Linkerd is an ultra lightweight service mesh for Kubernetes. It provides end users with the features that they would expect from a service mesh solution: runtime debugging, observability, reliability, and security. Linkerd is a fully open source solution falling under the Apache 2 license.


  • HTTP, HTTP/2, and gRPC Proxying
  • TCP Proxying and Protocol Detection
  • Retries and Timeouts
  • Automatic mTLS
  • Ingress
  • Telemetry and Monitoring
  • Automatic Proxy Injection
  • Dashboard and Grafana
  • Distributed Tracing
  • Fault Injection
  • High Availability
  • Service Profiles
  • Traffic Split (canaries, blue/green deploys)


  • Lightweight service mesh solution which requires absolutely no changes to application code.
  • Contains all of the features that would be expected from a service mesh solution.
  • Was one of the first service mesh options and is quite mature as a result.
  • Recently rewritten in the aim of improving performance.


  • Linkerd doesn’t provide an Ingress Controller. The project documentation has information about integrating with Nginx, Contour, and others. This means Linkerd requires managing Ingress as additional operational overhead.
  • Traffic splitting syntax can be cumbersome.


Istio is perhaps the most popular service mesh offering today. It is an open source project that is being maintained by Google, IBM, and Red Hat. Just as with Linkerd, it has dozens of features that one would expect to see in a service mesh solution.

Istio makes it easy to create a network of deployed services with load balancing, service-to-service authentication, monitoring, and more, with few or no code changes in service code.
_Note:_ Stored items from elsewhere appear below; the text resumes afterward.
(** The clock, in microseconds, and two results of equal score that are
    both too old for a freshness bonus. *)
Definition sample_now : Z := 5000000000000%Z.
Definition older : SearchResult :=
  mk_result "First report" "https://a.example/1" (Some 0%Z) 5.
Definition newer : SearchResult :=
  mk_result "Second report" "https://b.example/2" (Some 1000000000000%Z) 5.

Definition fresh_result : SearchResult :=
  mk_result "Fresh" "https://c.example/3" (Some (sample_now - 1000)%Z) 1.
Definition undated_result : SearchResult :=
  mk_result "Undated" "https://d.example/4" None 1.

Definition one_failing : adapters :=
  {| search_reddit := Returned [fresh_result; undated_result];
     search_hackernews := Raised "TimeoutError";
     search_arxiv := Returned [] |}.

End SearchAggregatorSpec.

(** ** fact-checker.py: the searches of [search_for_claim] *)

Module FactCheckerSearch.
Import Py FactChecker.

(** What awaiting one of the two searches gives: the list it returned or
    the exception it raised. *)
Inductive fetched :=
| Found (results : list source)
| Failed (exc : string).

(** What [_search_reddit] and [_search_hackernews] do when awaited. *)
Record searches := {
  _search_reddit : fetched;
  _search_hackernews : fetched
}.

(** One [try: results.extend(await ...) except Exception: print(...)]. *)
Definition try_extend (results : list source) (f : fetched) : list source :=
  match f with
  | Found l => (results ++ l)%list
  | Failed _ => results
  end.

Definition search_for_claim (net : searches) : list source :=
  let results := [] in
  let results := try_extend results (_search_reddit net) in
  let results := try_extend results (_search_hackernews net) in
  results.

(** [check] with its search: [sources = await self.search_for_claim(claim)]
    and then the rest of [check]. *)
Definition check_claim (net : searches) (now : Z) (claim : string)
    (min_confidence : Q) : FactCheckResult :=
  check (search_for_claim net) now claim min_confidence.

End FactCheckerSearch.

(** ** More vocabulary *)

Module MoreSpec.
Import Py FactChecker SearchAggregator.

(** Every character of [s] satisfies [P]. *)
Fixpoint string_forall (P : ascii → bool) (s : string) : bool :=
  match s with
  | EmptyString => true
  | String c s' => P c && string_forall P s'
  end.

(** A character that [lower] leaves alone. *)
Definition is_lowered (c : ascii) : bool := bool_decide (lower_char c = c).

Definition not_space (c : ascii) : bool := negb (isspace c).

(** The four verdicts. *)
Definition verdicts : list string :=
  ["true"; "false"; "partially_true"; "unverified"].

(** The names of the sources that [search] knows. *)
Definition known_sources : list string := ["reddit"; "hackernews"; "arxiv"].

(** The urls and the normalized titles of a list of results. *)
Definition urls (l : list SearchResult) : list string := map url l.
Definition titles (l : list SearchResult) : list string := map normalized_title l.

End MoreSpec.

(** ** Elapsed time *)

Module ElapsedSpec.
Import Py SearchAggregator SearchAggregatorSpec.

(** The instant that a [datetime] denotes, in microseconds of UTC, on a
    host whose local time is [host_offset] microseconds ahead of UTC: an
    aware value carries its own offset, a naive one (what
    [datetime.now()] and [datetime.fromtimestamp] return) is a reading of
    the local clock. *)
Definition instant_us (host_offset : Z) (d : datetime) : Z :=
  match tzinfo d with
  | Some off => (wall_us d - off)%Z
  | None => (wall_us d - host_offset)%Z
  end.
(** * VerifiAI backend: the real-time event distribution subsystem

    A shallow embedding of
    - [backend/src/api/routes/websocket.py]: the [ConnectionManager]
      (connection registry and topic router), the [/connect] endpoint and
      the Redis bridge [publish_via_redis];
    - [backend/src/api/dependencies.py]: [verify_clerk_token] and
      [verify_ws_token] (the session gate);
    - [backend/src/core/redis.py]: [init_redis] and [get_redis].

    Python objects that live outside the repository (sockets, the JWT
    library, the database, the Redis server) are described by an
    environment of oracles; everything the repository's own code does with
    them is written out.

    The handlers run on one asyncio event loop.  A manager call without
    [await] in it runs to its end; the delivery loops, which [await] a send
    at every turn while they hold an iterator over the manager's own
    containers, are interleaved with the calls of the other handlers, given
    by the oracle [others]. *)

From stdpp Require Import gmap strings list fin_maps.
From Stdlib Require Import ZArith.

Set Warnings "-clear-no-such-hyp".

Open Scope string_scope.
Open Scope list_scope.

(** ** Values *)

(** Decoded JSON, as [json.loads] / [receive_json] hand it to the code and as
    the dict literals of the source build it.  Numbers are integers; floats
    are not modelled. *)
#[warnings="-register-all"]
Inductive json :=
  | JNull
  | JBool (b : bool)
  | JNum (n : Z)
  | JStr (s : string)
  | JArr (items : list json)
  | JObj (fields : list (string * json)).

(** [bool(x)] on a decoded JSON value: the test behind [if topic:]. *)
Definition truthy (j : json) : bool :=
  match j with
  | JNull => false
  | JBool b => b
  | JNum n => negb (n =? 0)%Z
  | JStr s => negb (String.eqb s "")
  | JArr items => match items with [] => false | _ => true end
  | JObj fields => match fields with [] => false | _ => true end
  end.

(** [x == "literal"] for a decoded JSON value [x]. *)
Definition eq_str (j : json) (s : string) : bool :=
  match j with
  | JStr s' => String.eqb s' s
  | _ => false
  end.

(** A dict built from a list of pairs keeps, for a repeated key, the last
    value. *)
Fixpoint dict_lookup (k : string) (fields : list (string * json)) : option json :=
  match fields with
  | [] => None
  | (k', v) :: rest =>
      match dict_lookup k rest with
      | Some v' => Some v'
      | None => if String.eqb k' k then Some v else None
      end
  end.

(** Dictionary keys.  The annotations of the source say [topic: str], but
    Python does not enforce them and the endpoint passes on whatever JSON
    value the client sent, so a key is any hashable JSON scalar.  [True] and
    [1] are the same key, as are [False] and [0]. *)
Inductive pykey :=
  | KNone
  | KInt (n : Z)
  | KStr (s : string).

Coercion KStr : string >-> pykey.

#[global] Instance pykey_eq_dec : EqDecision pykey.
Proof. solve_decision. Defined.

#[global] Instance pykey_countable : Countable pykey.
Proof.
  refine (inj_countable'
            (λ k, match k with
                  | KNone => inl ()
                  | KInt n => inr (inl n)
                  | KStr s => inr (inr s)
                  end)
            (λ x, match x with
                  | inl _ => KNone
                  | inr (inl n) => KInt n
                  | inr (inr s) => KStr s
                  end) _).
  by intros [].
Defined.

(** [hash(x)]: lists and dicts are unhashable ([None] here stands for the
    [TypeError] that [x in some_dict] raises). *)
Definition json_key (j : json) : option pykey :=
  match j with
  | JNull => Some KNone
  | JBool b => Some (KInt (if b then 1 else 0))
  | JNum n => Some (KInt n)
  | JStr s => Some (KStr s)
  | JArr _ | JObj _ => None
  end.

(** ** Exceptions

    Every exception of the model is a subclass of [Exception]; task
    cancellation ([BaseException]) is not modelled. *)
Inductive exn :=
  | WebSocketDisconnect
  | RuntimeError
  | JSONDecodeError
  | AttributeError
  | TypeError
  | IndexError
  | ExpiredSignatureError
  | DecodeError
  | InvalidSignatureError
  | InvalidAudienceError
  | PyJWKClientError
  | RedisConnectionError
  | DatabaseError.

#[global] Instance exn_eq_dec : EqDecision exn.
Proof. solve_decision. Defined.

(** [isinstance(e, jwt.InvalidTokenError)]. *)
Definition is_InvalidTokenError (e : exn) : bool :=
  match e with
  | ExpiredSignatureError | DecodeError | InvalidSignatureError
  | InvalidAudienceError => true
  | _ => false
  end.

Inductive outcome (A : Type) :=
  | Return (a : A)
  | Raise (e : exn).
Arguments Return {A} a.
Arguments Raise {A} e.

(** ** The registry *)

(** A socket object, by identity. *)
Definition WebSocket := nat.

(** [class ConnectionManager]: [active_connections] maps a user id to the
    list of its sockets, [subscriptions] maps a topic to the set of
    subscribed user ids. *)
Record ConnectionManager := mkConnectionManager {
  active_connections : gmap string (list WebSocket);
  subscriptions : gmap pykey (gset string)
}.

(** [ConnectionManager.__init__] *)
Definition new_manager : ConnectionManager :=
  {| active_connections := ∅; subscriptions := ∅ |}.

(** [list.remove(x)]: removes the first occurrence (the source calls it
    only when [x in list]). *)
Fixpoint list_remove_first (x : WebSocket) (l : list WebSocket) : list WebSocket :=
  match l with
  | [] => []
  | y :: rest => if decide (y = x) then rest else y :: list_remove_first x rest
  end.
Lemma point_ids_cons :
  forall (draw : nat -> Z) (n m : nat),
    point_ids draw n (S m) = Z.shiftr (draw (S n)) 64 :: point_ids draw (S (S n)) m.
Proof.
  intros draw n m. unfold point_ids. cbn [seq map].
  f_equal; [f_equal; f_equal; lia |].
  rewrite <- seq_shift, map_map. apply map_ext. intros k.
  f_equal. f_equal. lia.
Qed.

#[local] Arguments point_ids : simpl never.

Lemma build_points_runs :
  forall (book_id title author_name : string)
         (l : list (Chunk * list Q * option string)) (w : World),
    exists pts w',
      build_points book_id title author_name l w = (inr pts, w') /\
      map pt_id pts = point_ids (entropy w) (next_uuid w) (List.length l) /\
      map payload_of_point pts = map (payload_of_triple book_id) l /\
      map pt_vector pts = map (fun t => snd (fst t)) l /\
      qdrant_points w' = qdrant_points w /\
      b2_files w' = b2_files w.
Proof.
  intros book_id title author_name l. induction l as [| [[chunk vector] url] r IH];
    intros w.
  - exists [], w. repeat split.
  - cbn [build_points]. unfold uuid4. run_task.
    match goal with
    | |- context [build_points book_id title author_name r ?w2] =>
        destruct (IH w2) as (ps & w' & Hrun & Hids & Hpay & Hvec & Hpts & Hb2)
    end.
    rewrite Hrun. eexists. exists w'. split; [reflexivity |].
    cbn in Hids, Hpts, Hb2.
    cbn [map List.length]. rewrite point_ids_cons, Hids, Hpay, Hvec.
    repeat split; assumption.
Qed.

Lemma thread_pool_runs :
  forall (workers : Z) (w : World),
    (0 < workers)%Z -> thread_pool workers w = (inr tt, w).
Proof.
  intros workers w Hpos. unfold thread_pool.
  replace (workers <=? 0)%Z with false by (symmetry; apply Z.leb_gt; exact Hpos).
  reflexivity.
Qed.

Lemma upsert_loop_runs :
  forall (c : string) (batch_size : Z) (pts : list Point) (w : World),
    (0 < batch_size)%Z ->
    NoDup (map pt_id pts) ->
    exists w',
      upsert_loop c batch_size pts w = (inr tt, w') /\
      qdrant_points w' = upserted (qdrant_points w) pts /\
      b2_files w' = b2_files w.
Proof.
  intros c batch_size pts w Hbs Hnodup.
  exists (snd (upsert_loop c batch_size pts w)).
  assert (Hloop : upsert_loop c batch_size pts w
                  = upsert_batches (List.length pts) c (Z.to_nat batch_size) pts w).
  { unfold upsert_loop.
    replace (batch_size =? 0)%Z with false by (symmetry; apply Z.eqb_neq; lia).
    replace (batch_size <? 0)%Z with false by (symmetry; apply Z.ltb_ge; lia).
    reflexivity. }
  destruct (upsert_batches_points (List.length pts) c (Z.to_nat batch_size) pts w
              ltac:(lia) (Nat.le_refl _) Hnodup) as [Hres Hpts].
  rewrite Hloop. split; [| split].
  - destruct (upsert_batches _ _ _ _ _) as [r w']. cbn in *. rewrite Hres. reflexivity.
  - exact Hpts.
  - clear Hloop Hres Hpts Hnodup.
    generalize (List.length pts) as fuel. intros fuel. revert pts w.
    induction fuel as [| fuel' IH]; intros pts w.
    + destruct pts; reflexivity.
    + destruct pts as [| p r]; [reflexivity |].
      cbn [upsert_batches]. rewrite !bind_upsert. rewrite IH. reflexivity.
Qed.
(** The instance with [x = 1] gets [x = 10] and a new key [y]; its row in
    the store does as well, and stays [running]. *)
Lemma update_variables_merges_witness :
  let instance := running_instance 1 "" in
  let U := {| def_ID := "U"; def_Name := "U"; def_Type := StepTypeAction;
              def_Config := {[ "action" := JStr "update_variables";
                               "updates" := JObj {[ "x" := JNum 10;
                                                    "y" := JBool true ]} ]};
              def_NextSteps := []; def_Conditions := [];
              def_RetryPolicy := None |} in
  ∃ w' instance' result row',
    ExecuteStep (store_of instance) 7 instance U = Ok w' (instance', result, None) ∧
    inst_Variables instance' !! "x" = Some (JNum 10) ∧
    inst_Variables instance' !! "y" = Some (JBool true) ∧
    instances w' !! 7%N = Some row' ∧
    inst_Variables row' = inst_Variables instance' ∧
    inst_Status row' = WorkflowStatusRunning.
Proof.
  intros instance U.
  destruct (update_variables_merges (store_of instance) 7 instance U
              {[ "x" := JNum 10; "y" := JBool true ]})
    as (w' & instance' & Hexec & Hvars & _ & _ & Hrow & _); [reflexivity..|].
  destruct (Hrow instance eq_refl) as (row' & Hrow' & Hv & Hs & _).
  eexists w', instance', _, row'. split; [exact Hexec|].
  split; [by rewrite Hvars|]. split; [by rewrite Hvars|].
  split; [exact Hrow'|]. split; [exact Hv|exact Hs].
Defined.
(** * Rule-management client and ring join policy

    A shallow embedding of
      - cmd/cortextool/pkg/client/client.go  (the ruler API client), and
      - pkg/alertmanager/lifecycle.go        (the alertmanager ring hooks),
    together with the properties of the written specification that can be
    stated over them.

    Go values are modelled as follows.  A [string] is a Go string (a byte
    sequence), an [int] is a [Z], a [uint32] token is a [Z], a Go map is a
    [gmap].  A function returning [(T, error)] returns [T + error]; one
    returning only [error] returns [option error] ([None] is [nil]).  The
    effects of the client (log lines, the call of the HTTP transport, reading
    and closing a response body) are recorded, in program order, in the trace
    of a writer monad. *)

From Stdlib Require Import ZArith NArith String Ascii List Bool Lia.
From stdpp Require Import gmap strings list fin_maps.

Local Open Scope string_scope.
Local Open Scope Z_scope.
Local Open Scope list_scope.

(** ** Go errors *)

Module goerr.

(** The error values the two packages can see.  [ErrNoConfig] and
    [ErrResourceNotFound] are the package-level sentinels of client.go; a
    value built by [errors.New], [errors.Wrap] or [fmt.Errorf] inside a
    function is a fresh value, different from every sentinel.  [foreign]
    stands for an error made by a library (net/http, net/url, io, yaml). *)
Inductive error : Type :=
| ErrNoConfig
| ErrResourceNotFound
| errors_New (msg : string)
| errors_Wrap (cause : error) (msg : string)
| fmt_Errorf (msg : string)
| context_Canceled
| context_DeadlineExceeded
| foreign (pkg msg : string).

(** The [Error()] method. *)
Fixpoint Error (e : error) : string :=
  match e with
  | ErrNoConfig => "No config exists for this user"
  | ErrResourceNotFound => "requested resource not found"
  | errors_New msg => msg
  | errors_Wrap cause msg => msg +:+ ": " +:+ Error cause
  | fmt_Errorf msg => msg
  | context_Canceled => "context canceled"
  | context_DeadlineExceeded => "context deadline exceeded"
  | foreign _ msg => msg
  end.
You add Istio support to services by deploying a special sidecar proxy throughout your environment that intercepts all network communication between microservices, then configure and manage Istio using its control plane functionality, which includes:

  • Automatic load balancing for HTTP, gRPC, WebSocket, and TCP traffic.
  • Fine-grained control of traffic behavior with rich routing rules, retries, failovers, and fault injection.
  • A pluggable policy layer and configuration API supporting access controls, rate limits and quotas.
  • Automatic metrics, logs, and traces for all traffic within a cluster, including cluster ingress and egress.
  • Secure service-to-service communication in a cluster with strong identity-based authentication and authorization.


  • Istio has a huge amount of momentum behind it. It is currently the most popular service mesh offering on the market.
  • It forms the basis of VMware’s NSX-SM solution.
  • It is extraordinarily full-featured, but this also creates a large degree of complexity.
  • Istio may be used as both an Ingress and a service mesh with the Ingress Gateway feature.


  • Istio does not have an open governance model. Its steering committee is run by IBM, Google, and Red Hat.
  • Istio is in rapid development and many features are at various levels of stability, some of which may not be suitable for production.
  • Configuration can be extraordinarily complex.
  • You may be required to leverage the Istio ingress controller exclusively in order to leverage the features you are interested in.
  • The complexity that Istio introduces to a Kubernetes deployment often mandates a team dedicated to its operation and support.